Arguably the most important financial article ever published hit the Bankers Anonymous website last week. Unfortunately it was drowned out by matters such as the European debt crisis, the in-vogue “Currency Wars”, the looming budget cuts in the US and to a lesser degree Oscar Pistorius.
The article was written by an unnamed ex-Goldman Sachs banker under the title: The Most Powerful Math in the Universe Goes Untaught. In it, he argues that 95% of the college-level students he will be teaching have absolutely no idea how compound interest works and why they should understand a discounted cash flow (DCF) model.
“What I’m trying to get across to these undergraduates is that all of the key financial choices they will make in their lives – all of their future decisions about consumer debt, retirement, insurance, purchasing a home, tax preparation, and investing – will be much, much better decisions if they deeply understand compound interest and discounted cash flows.”
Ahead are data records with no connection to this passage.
(* ===== verification/HcCtx.v ===== *)
(** * Crypto contexts: haicrypt/hcrypt_ctx.h

    One context per stream encrypting key: the even and the odd one. *)
From S2P Require Import Prelude HcMsg.

Definition HCRYPT_CTX_F_eSEK : Z := HCRYPT_MSG_F_eSEK.
Definition HCRYPT_CTX_F_oSEK : Z := HCRYPT_MSG_F_oSEK.
Definition HCRYPT_CTX_F_xSEK : Z := HCRYPT_MSG_F_xSEK.
Definition HCRYPT_CTX_F_ENCRYPT : Z := 0x0100.
Definition HCRYPT_CTX_F_ANNOUNCE : Z := 0x0200.
Definition HCRYPT_CTX_F_TTSEND : Z := 0x0400.

Definition HCRYPT_CTX_S_INIT : Z := 1.
Definition HCRYPT_CTX_S_SARDY : Z := 2.
Definition HCRYPT_CTX_S_KEYED : Z := 3.
Definition HCRYPT_CTX_S_ACTIVE : Z := 4.
Definition HCRYPT_CTX_S_DEPRECATED : Z := 5.

Definition HCRYPT_CTX_MODE_CLRTXT : Z := 0.
Definition HCRYPT_CTX_MODE_AESECB : Z := 1.
Definition HCRYPT_CTX_MODE_AESCTR : Z := 2.
Definition HCRYPT_CTX_MAX_KM_PFX_SZ : nat := 16.
Definition HCRYPT_CTX_MAX_MS_PFX_SZ : nat := 16.

(** [struct tag_hcrypt_Ctx].  The [alt] pointer is the other element of
    [ctx_pair] from the moment the session is prepared; [None] is the NULL of
    [msg_info]. *)
Record hcrypt_Ctx := {
  flags : Z;
  status : Z;
  mode : Z;
  key_len : nat;
  pwd_len : nat;
  pwd : bytes;
  salt_len : nat;
  salt : bytes;
  sek_len : nat;
  sek : bytes;
  msg_info : option hcrypt_MsgInfo;
  pkt_cnt : Z;
  KMmsg_len : nat;
  KMmsg_cache : bytes;
  MSpfx_cache : bytes;
}.

(** The context of a session cleared by [memset]. *)
Definition ctx_zero : hcrypt_Ctx := {|
  flags := 0; status := 0; mode := 0; key_len := 0; pwd_len := 0;
  pwd := replicate HAICRYPT_PWD_MAX_SZ 0;
  salt_len := 0; salt := replicate HAICRYPT_SALT_SZ 0;
  sek_len := 0; sek := replicate HAICRYPT_KEY_MAX_SZ 0;
  msg_info := None; pkt_cnt := 0;
  KMmsg_len := 0; KMmsg_cache := replicate (HCRYPT_CTX_MAX_KM_PFX_SZ + HCRYPT_MSG_KM_MAX_SZ) 0;
  MSpfx_cache := replicate HCRYPT_CTX_MAX_MS_PFX_SZ 0;
|}.

(** [ctx->field = v] *)
Definition set_flags v c := {| flags := v; status := status c; mode := mode c;
  key_len := key_len c; pwd_len := pwd_len c; pwd := pwd c; salt_len := salt_len c; salt := salt c;
  sek_len := sek_len c; sek := sek c; msg_info := msg_info c; pkt_cnt := pkt_cnt c;
  KMmsg_len := KMmsg_len c; KMmsg_cache := KMmsg_cache c; MSpfx_cache := MSpfx_cache c |}.
Definition set_status v c := {| flags := flags c; status := v; mode := mode c;
  key_len := key_len c; pwd_len := pwd_len c; pwd := pwd c; salt_len := salt_len c; salt := salt c;
  sek_len := sek_len c; sek := sek c; msg_info := msg_info c; pkt_cnt := pkt_cnt c;
  KMmsg_len := KMmsg_len c; KMmsg_cache := KMmsg_cache c; MSpfx_cache := MSpfx_cache c |}.
Definition set_mode v c := {| flags := flags c; status := status c; mode := v;
  key_len := key_len c; pwd_len := pwd_len c; pwd := pwd c; salt_len := salt_len c; salt := salt c;
  sek_len := sek_len c; sek := sek c; msg_info := msg_info c; pkt_cnt := pkt_cnt c;
  KMmsg_len := KMmsg_len c; KMmsg_cache := KMmsg_cache c; MSpfx_cache := MSpfx_cache c |}.
(** The [cfg] structure: key length and pass phrase. *)
Definition set_key_len v c := {| flags := flags c; status := status c; mode := mode c;
  key_len := v; pwd_len := pwd_len c; pwd := pwd c; salt_len := salt_len c; salt := salt c;
  sek_len := sek_len c; sek := sek c; msg_info := msg_info c; pkt_cnt := pkt_cnt c;
  KMmsg_len := KMmsg_len c; KMmsg_cache := KMmsg_cache c; MSpfx_cache := MSpfx_cache c |}.
Definition set_pwd n v c := {| flags := flags c; status := status c; mode := mode c;
  key_len := key_len c; pwd_len := n; pwd := v; salt_len := salt_len c; salt := salt c;
  sek_len := sek_len c; sek := sek c; msg_info := msg_info c; pkt_cnt := pkt_cnt c;
  KMmsg_len := KMmsg_len c; KMmsg_cache := KMmsg_cache c; MSpfx_cache := MSpfx_cache c |}.
Definition set_salt n v c := {| flags := flags c; status := status c; mode := mode c;
  key_len := key_len c; pwd_len := pwd_len c; pwd := pwd c; salt_len := n; salt := v;
  sek_len := sek_len c; sek := sek c; msg_info := msg_info c; pkt_cnt := pkt_cnt c;
  KMmsg_len := KMmsg_len c; KMmsg_cache := KMmsg_cache c; MSpfx_cache := MSpfx_cache c |}.
Definition set_sek n v c := {| flags := flags c; status := status c; mode := mode c;
  key_len := key_len c; pwd_len := pwd_len c; pwd := pwd c; salt_len := salt_len c; salt := salt c;
  sek_len := n; sek := v; msg_info := msg_info c; pkt_cnt := pkt_cnt c;
  KMmsg_len := KMmsg_len c; KMmsg_cache := KMmsg_cache c; MSpfx_cache := MSpfx_cache c |}.
Definition set_msg_info v c := {| flags := flags c; status := status c; mode := mode c;
  key_len := key_len c; pwd_len := pwd_len c; pwd := pwd c; salt_len := salt_len c; salt := salt c;
  sek_len := sek_len c; sek := sek c; msg_info := v; pkt_cnt := pkt_cnt c;
  KMmsg_len := KMmsg_len c; KMmsg_cache := KMmsg_cache c; MSpfx_cache := MSpfx_cache c |}.
Definition set_pkt_cnt v c := {| flags := flags c; status := status c; mode := mode c;
  key_len := key_len c; pwd_len := pwd_len c; pwd := pwd c; salt_len := salt_len c; salt := salt c;
  sek_len := sek_len c; sek := sek c; msg_info := msg_info c; pkt_cnt := v;
  KMmsg_len := KMmsg_len c; KMmsg_cache := KMmsg_cache c; MSpfx_cache := MSpfx_cache c |}.
Definition set_KMmsg n v c := {| flags := flags c; status := status c; mode := mode c;
  key_len := key_len c; pwd_len := pwd_len c; pwd := pwd c; salt_len := salt_len c; salt := salt c;
  sek_len := sek_len c; sek := sek c; msg_info := msg_info c; pkt_cnt := pkt_cnt c;
  KMmsg_len := n; KMmsg_cache := v; MSpfx_cache := MSpfx_cache c |}.
Definition set_MSpfx v c := {| flags := flags c; status := status c; mode := mode c;
  key_len := key_len c; pwd_len := pwd_len c; pwd := pwd c; salt_len := salt_len c; salt := salt c;
  sek_len := sek_len c; sek := sek c; msg_info := msg_info c; pkt_cnt := pkt_cnt c;
  KMmsg_len := KMmsg_len c; KMmsg_cache := KMmsg_cache c; MSpfx_cache := v |}.

(** [ctx->flags |= f], [ctx->flags &= ~f], [ctx->flags & f] *)
Definition or_flags f c := set_flags (Z.lor (flags c) f) c.
Definition clear_flags f c := set_flags (Z.ldiff (flags c) f) c.
Definition has_flag (f : Z) (c : hcrypt_Ctx) : bool := negb (Z.land (flags c) f =? 0).

Definition hcryptCtx_GetKeyFlags (c : hcrypt_Ctx) : Z := Z.land (flags c) HCRYPT_CTX_F_xSEK.
Definition hcryptCtx_GetKeyIndex (c : hcrypt_Ctx) : nat :=
  Z.to_nat (Z.shiftr (Z.land (flags c) HCRYPT_CTX_F_xSEK) 1).

(** ** Flag algebra *)

(** Distinct single-bit flags do not interfere. *)
Lemma has_or_flags f g c :
  Z.land g f = 0 → has_flag f (or_flags g c) = has_flag f c.
Proof.
  intros H. unfold has_flag, or_flags. simpl. by rewrite Z.land_lor_distr_l, H, Z.lor_0_r.
Qed.
Lemma has_or_flags_in f g c : Z.land g f ≠ 0 → has_flag f (or_flags g c) = true.
Proof.
  intros H. unfold has_flag, or_flags. simpl. rewrite Z.land_lor_distr_l.
  apply negb_true_iff, Z.eqb_neq. by intros [_ ?]%Z.lor_eq_0_iff.
Qed.
Lemma has_or_flags_eq f c : 0 < f → has_flag f (or_flags f c) = true.
Proof.
  intros Hf. unfold has_flag, or_flags. simpl.
  rewrite Z.land_lor_distr_l, Z.land_diag. apply negb_true_iff, Z.eqb_neq.
  intros [_ ?]%Z.lor_eq_0_iff. lia.
Qed.
Lemma has_clear_flags f g c :
  Z.land g f = 0 → has_flag f (clear_flags g c) = has_flag f c.
Proof.
  intros H. unfold has_flag, clear_flags. simpl.
  replace (Z.land (Z.ldiff (flags c) g) f) with (Z.land (flags c) f); [done|].
  apply Z.bits_inj'. intros i Hi. apply (f_equal (λ x, Z.testbit x i)) in H.
  rewrite Z.land_spec, Z.bits_0 in H. rewrite !Z.land_spec, Z.ldiff_spec.
  destruct (Z.testbit g i), (Z.testbit f i), (Z.testbit (flags c) i); done.
Qed.
Lemma has_clear_flags_eq f c : has_flag f (clear_flags f c) = false.
Proof.
  unfold has_flag, clear_flags. simpl. apply negb_false_iff, Z.eqb_eq.
  apply Z.bits_inj'. intros i Hi. rewrite Z.land_spec, Z.ldiff_spec, Z.bits_0.
  destruct (Z.testbit (flags c) i), (Z.testbit f i); done.
Qed.
Lemma key_flags_or g c :
  Z.land g HCRYPT_CTX_F_xSEK = 0 → hcryptCtx_GetKeyFlags (or_flags g c) = hcryptCtx_GetKeyFlags c.
Proof.
  intros H. unfold hcryptCtx_GetKeyFlags, or_flags. simpl. by rewrite Z.land_lor_distr_l, H, Z.lor_0_r.
Qed.
Lemma key_flags_clear g c :
  Z.land g HCRYPT_CTX_F_xSEK = 0 →
  hcryptCtx_GetKeyFlags (clear_flags g c) = hcryptCtx_GetKeyFlags c.
Proof.
  intros H. unfold hcryptCtx_GetKeyFlags, clear_flags. simpl.
  apply Z.bits_inj'. intros i Hi. apply (f_equal (λ x, Z.testbit x i)) in H.
  rewrite Z.land_spec, Z.bits_0 in H. rewrite !Z.land_spec, Z.ldiff_spec.
  destruct (Z.testbit g i), (Z.testbit HCRYPT_CTX_F_xSEK i), (Z.testbit (flags c) i); done.
Qed.
Lemma key_index_flags c c' :
  hcryptCtx_GetKeyFlags c = hcryptCtx_GetKeyFlags c' →
  hcryptCtx_GetKeyIndex c = hcryptCtx_GetKeyIndex c'.
Proof. unfold hcryptCtx_GetKeyFlags, hcryptCtx_GetKeyIndex. by intros ->. Qed.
Why does the anonymous banker say that these concepts matter? Well, the compound interest formula tells students how quickly (and to what size) money can grow in the future while a DCF tells you the reverse: what the present value would be of any given cash flow or series of cash flows that occur in the future.
We here at Finweek would, however, point out that while Goldman Sachs bankers are normally quite a smart bunch of people, we notice they leave out a third, quite important concept – inflation. Yes, that pesky concept that fuelled ever bigger performance or “lifestyle” bonuses in global banking circles……….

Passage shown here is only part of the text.